Phillip Lowe from the Centre for Rural Economy, and Neil Ward (now Dean of Social Sciences at UEA) for giving me a break right at the start;

Rachel Woodward, previously of CRE and now in Geography, who was the perfect PhD supervisor;

Ella Ritchie from Politics, who gave me a job when I needed one in what was then the Department of Politics;

Steve Graham for mentoring me through a difficult period;

Geoff Vigar for being a great friend and latterly also, a most supportive Director of GURU;

and all the friends and colleagues in GURU, APL, and beyond, with whom I’ve shared both good times and intellectual stimulation over the years, in particular Alex Aurigi (who’ll soon be the new Head of the School of Architecture and Design at Plymouth), Andrew Ballantyne, Carlos Calderon, Stuart Cameron, Jon Coaffee (just appointed Chair of Spatial Planning at Birmingham!), Nathaniel Coleman, Lorna Dargan (now in the Careers Service), Anne Fry, David Haney, Jean Hillier, Marian Kyte, Rose Gilroy, Sara Gonzalez (now at Leeds Geography), Zan Gunn, Claire Haggett (now at Edinburgh Geography), Patsy Healey, Peter Kellett, Andy Law, Kim McCartney (the best administrator it has ever been my pleasure to work with), Ali Madanipour, Abid Mehmood, Frank Moulaert (now in Leuven), John Pendlebury, Neil Powe, Maggie Roe, Tim Shaw (now retired), Mark Shucksmith (OBE!), both Suzanne and Lucy Speak, Bill Tavernor, Ian Thompson, Graham Tipple, Tim Townshend, Bernadette Williams and Ken Willis. There’s others who I never got to know as well as I would have liked to have got to know better but there just hasn’t been the time – in particular, both Paolas, Martyn, and Armelle and Daniel. And apologies if there’s anyone else I’ve missed.

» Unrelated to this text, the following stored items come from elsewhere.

Definition filters_at (k : filter_setup) (name : string) : filters_entry :=
  match filters k !! name with
  | Some fn => OwnEntry fn
  | None => if bool_decide (name ∈ inherited k) then InheritedEntry else NoEntry
  end.

(** The lookup of [_filterContent]:
    [var fn = this.filters[this.activeFilter]; if (fn && this[fn])].  An
    inherited entry is a function, which as a property name reads as its
    source text and names no property of the collection. *)
Definition active_member (k : filter_setup) : option member :=
  match filters_at k (activeFilter k) with
  | OwnEntry fn => if bool_decide (fn = EmptyString) then None else members k !! fn
  | InheritedEntry => None
  | NoEntry => None
  end.

(** [this.triggerEvent("filter")]: unless the collection is silenced the
    store runs the listeners of the event, of which the constructor
    registers one, [_filterContent]. *)
Definition trigger_filter (k : filter_setup) (s : collection) : result unit :=
  if silenced s then Done tt s else filter_pass (active_member k) s.

(** [_activeFilterChanged()], the observer of [activeFilter]:
    [if (fn && m && m[fn]) { this.triggerEvent("filter"); }
     else { this.reset(); }]. *)
Definition _activeFilterChanged (k : filter_setup) (s : collection) : result unit :=
  let named :=
    match filters_at k (activeFilter k) with
    | OwnEntry fn => negb (bool_decide (fn = EmptyString))
    | InheritedEntry => true
    | NoEntry => false
    end in
  if negb (bool_decide (activeFilter k = EmptyString)) && named
  then trigger_filter k s
  else reset None s.

(** ** Filter properties and kind inheritance *)

(** The blank, character 32. *)
Definition blank : Ascii.ascii := Eval cbv in Ascii.ascii_of_nat 32.

(** [s.split(" ")] and [l.join(" ")]. *)
Fixpoint split_blank (s : string) : list string :=
  match s with
  | EmptyString => [EmptyString]
  | String c s' =>
      if Ascii.eqb c blank then EmptyString :: split_blank s'
      else match split_blank s' with
           | h :: t => String c h :: t
           | [] => [String c EmptyString]
           end
  end.

Definition join_blank (l : list string) : string := String.concat " " l.

(** The loop of the constructor over [filterProps]:
    [if (this.filterProps.length)
       for (j = 0, ps = this.filterProps.split(" "); (fp = ps[j]); ++j)
         this.addObserver(fp, fn)]; the result lists the properties that
    get the observer. *)
Fixpoint until_empty (ps : list string) : list string :=
  match ps with
  | [] => []
  | p :: ps' => if bool_decide (p = EmptyString) then [] else p :: until_empty ps'
  end.

Definition observed_props (filterProps : string) : list string :=
  if bool_decide (filterProps = EmptyString) then []
  else until_empty (split_blank filterProps).

(** What [enyo.Collection.concat] reads and writes: [filters] and
    [filterProps] of the prototype, and of the properties of the kind
    being declared, where [filterProps] is a string or an array of names
    and [None] is a property that is not there, or was deleted. *)
Inductive prop_names :=
  | NamesString (s : string)
  | NamesArray (l : list string).

Record proto := Proto {
  p_filters : option (gmap string string);
  p_filterProps : string
}.

Record kind_props := KindProps {
  k_filters : option (gmap string string);
  k_filterProps : option prop_names
}.

Definition names_truthy (n : prop_names) : bool :=
  match n with
  | NamesString s => negb (bool_decide (s = EmptyString))
  | NamesArray _ => true
  end.

Definition names_string (n : prop_names) : string :=
  match n with
  | NamesString s => s
  | NamesArray l => join_blank l
  end.

(** [enyo.Collection.concat(ctor, props)]; [mixin a b] stands for
    [enyo.mixin(enyo.clone(a), b)]. *)
Definition concat
    (mixin : gmap string string → gmap string string → gmap string string)
    (p : proto) (props : kind_props) : proto * kind_props :=
  let '(p, props) :=
    match k_filters props, p_filters p with
    | Some fs, Some pfs =>
        (Proto (Some (mixin pfs fs)) (p_filterProps p),
         KindProps None (k_filterProps props))
    | _, _ => (p, props)
    end in
  match k_filterProps props with
  | Some names =>
      if names_truthy names then
        let props := KindProps (k_filters props)
                       (Some (NamesString (names_string names))) in
        if negb (bool_decide (p_filterProps p = EmptyString)) then
          (Proto (p_filters p)
             (p_filterProps p +:+ " " +:+ names_string names),
           KindProps (k_filters props) None)
        else (p, props)
      else (p, props)
  | None => (p, props)
  end.

End Collection.

(** * Properties *)

Import Collection.

(** ** Vocabulary *)

(** The (old, new) pairs of the length notifications among [evs]. *)
Definition length_notifications (evs : list event) : list (Z * Z) :=
  omap (λ e, match e with EvLength o n => Some (o, n) | _ => None end) evs.

(** The index sets of the add notifications among [evs]. *)
Definition add_notifications (evs : list event) : list (list Z) :=
  omap (λ e, match e with EvAdd l => Some l | _ => None end) evs.

(** The arrays of the reset notifications among [evs]. *)
Definition reset_notifications (evs : list event) : list (list entry) :=
  omap (λ e, match e with EvReset l => Some l | _ => None end) evs.

(** [tracks a ns b]: the notifications [ns] report exactly the changes of
    a value that starts at [a] and ends at [b]: each one starts where the
    previous one ended and reports a real change. *)
Fixpoint tracks (a : Z) (ns : list (Z * Z)) (b : Z) : Prop :=
  match ns with
  | [] => a = b
  | (o, n) :: ns' => o = a ∧ o ≠ n ∧ tracks n ns' b
  end.

(** What a call that takes [s] to [s'] owes to the cached length. *)
Definition length_contract (s s' : collection) : Prop :=
  length s' = len (records s') ∧
  ∃ evs, log s' = log s ++ evs ∧
         tracks (length s) (length_notifications evs) (length s').

(** [notified_once s s']: the call sent one length notification, from the
    old to the new value, if the cached length changed, and none if not. *)
Definition notified_once (s s' : collection) : Prop :=
  ∃ evs, log s' = log s ++ evs ∧
         length_notifications evs =
           if bool_decide (length s = length s') then []
           else [(length s, length s')].

(** The state between two public calls: the cached length is current, no
    filter method is running, and a filtered collection has its undo
    buffer. *)
Definition at_boundary (s : collection) : Prop :=
  length s = len (records s) ∧ silenced s = false ∧ filtering s = false ∧
  (filtered s = true → is_Some (_uRecords s)).

(** [same_view s s']: [s'] differs from [s] at most in the store's heap and
    allocation counter. *)
Definition same_view (s s' : collection) : Prop :=
  records s' = records s ∧ length s' = length s ∧
  filtered s' = filtered s ∧ filtering s' = filtering s ∧
  silenced s' = silenced s ∧ _uRecords s' = _uRecords s ∧
  instanceAllRecords s' = instanceAllRecords s ∧ log s' = log s ∧
  pending s' = pending s ∧ dead s' = dead s.

(** Positions, counted from [j], of the data hashes in [l]. *)
Fixpoint raw_positions (j : Z) (l : list entry) : list Z :=
  match l with
  | [] => []
  | Raw _ :: l' => j :: raw_positions (j + 1) l'
  | _ :: l' => raw_positions (j + 1) l'
  end.

(** The insertion indices [add] reports for [batch] inserted at [i]: those
    of the data hashes its loop visits. *)
Definition reported_indices (i : Z) (batch : list entry) : list Z :=
  (λ j, j + i) <$> raw_positions 0 (visited batch).

(** [materialized b x]: [x] is the entry [b] itself or an instance made
    from the data hash [b]: what [add] stores for an incoming entry and
    what [at] leaves in the slot it reads. *)
Definition materialized (b x : entry) : Prop :=
  x = b ∨ ∃ a a', b = Raw a ∧ x = Rec a'.

(** The object an array element refers to. *)
Definition address (e : entry) : option addr :=
  match e with
  | Absent => None
  | Raw a | Rec a => Some a
  end.

(** Every listed merge key has the same value on [r] and [c]. *)
Definition all_keys_equal (h : gmap addr (gmap string value)) (r c : entry)
    (ks : list string) : bool :=
  forallb (λ k, strict_eq (get h r k) (get h c k)) ks.

(** The primary key of [r] is defined and equal to that of [c]. *)
Definition primary_key_equal (h : gmap addr (gmap string value)) (pk : string)
    (r c : entry) : bool :=
  defined (get h r pk) && strict_eq (get h r pk) (get h c pk).


(** [key_equal h pk mk r c]: the incoming item [r] and the slot [c] are
    equal by key: same primary key value, same value for every declared
    merge key, and at least one key to go by (a defined primary key, or
    declared merge keys starting with a proper name). *)
Definition key_equal (h : gmap addr (gmap string value)) (pk : string)
    (mk : option (list string)) (r c : entry) : Prop :=
  present c = true ∧
  get h r pk = get h c pk ∧
  (∀ ks, mk = Some ks → all_keys_equal h r c ks = true) ∧
  (defined (get h r pk) = true ∨
   ∃ k ks, mk = Some (k :: ks) ∧ k ≠ EmptyString).

(** [overlay base s]: between two filter passes, [base] is the unfiltered
    dataset: it is either the visible array, with no undo buffer, or the
    content of the undo buffer of a filtered collection. *)
Definition overlay (base : list entry) (s : collection) : Prop :=
  filtering s = false ∧ silenced s = false ∧ length s = len (records s) ∧
  ((filtered s = false ∧ _uRecords s = None ∧ records s = base) ∨
   (filtered s = true ∧ _uRecords s = Some base ∧ base ≠ [])).

(** How often a run of a filter method resets the collection to an array:
    through its own calls and through the array it returns. *)
Fixpoint own_array_resets (cs : list filter_call) : nat :=
  match cs with
  | [] => 0
  | Resets (Some _) :: cs' => S (own_array_resets cs')
  | _ :: cs' => own_array_resets cs'
  end.

Definition array_resets (r : filter_run) : nat :=
  (own_array_resets (calls r) +
   match returned r with ReturnsArray _ => 1 | _ => 0 end)%nat.

(** [in_pass base s]: inside a filter pass, [base] is the unfiltered
    dataset: the visible array while no snapshot exists, the content of
    the undo buffer from then on. *)
Definition in_pass (base : list entry) (s : collection) : Prop :=
  filtering s = true ∧ length s = len (records s) ∧ base ≠ [] ∧
  match _uRecords s with
  | Some u => u = base
  | None => filtered s = false ∧ records s = base
  end.

(** The array resets a pass can still take without touching its snapshot:
    none once a pass that began unfiltered has taken one. *)
Definition room (s : collection) : nat :=
  match filtered s, _uRecords s with
  | false, Some _ => 0
  | _, _ => 1
  end.

(** [sound s]: the cached length is current and a filtered collection has
    its undo buffer. *)
Definition sound (s : collection) : Prop :=
  length s = len (records s) ∧ (filtered s = true → is_Some (_uRecords s)).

Finally, and most importantly of all, I’d like to thank our best friends and future godparents to our baby boy who’s due in December: Andrew Donaldson and Jane Midgley. Andrew, in particular, has been the person with whom I have probably shared most since we shared an office during our PhDs, and is in no small part responsible for any intellectual and personal progress I’ve made since that time.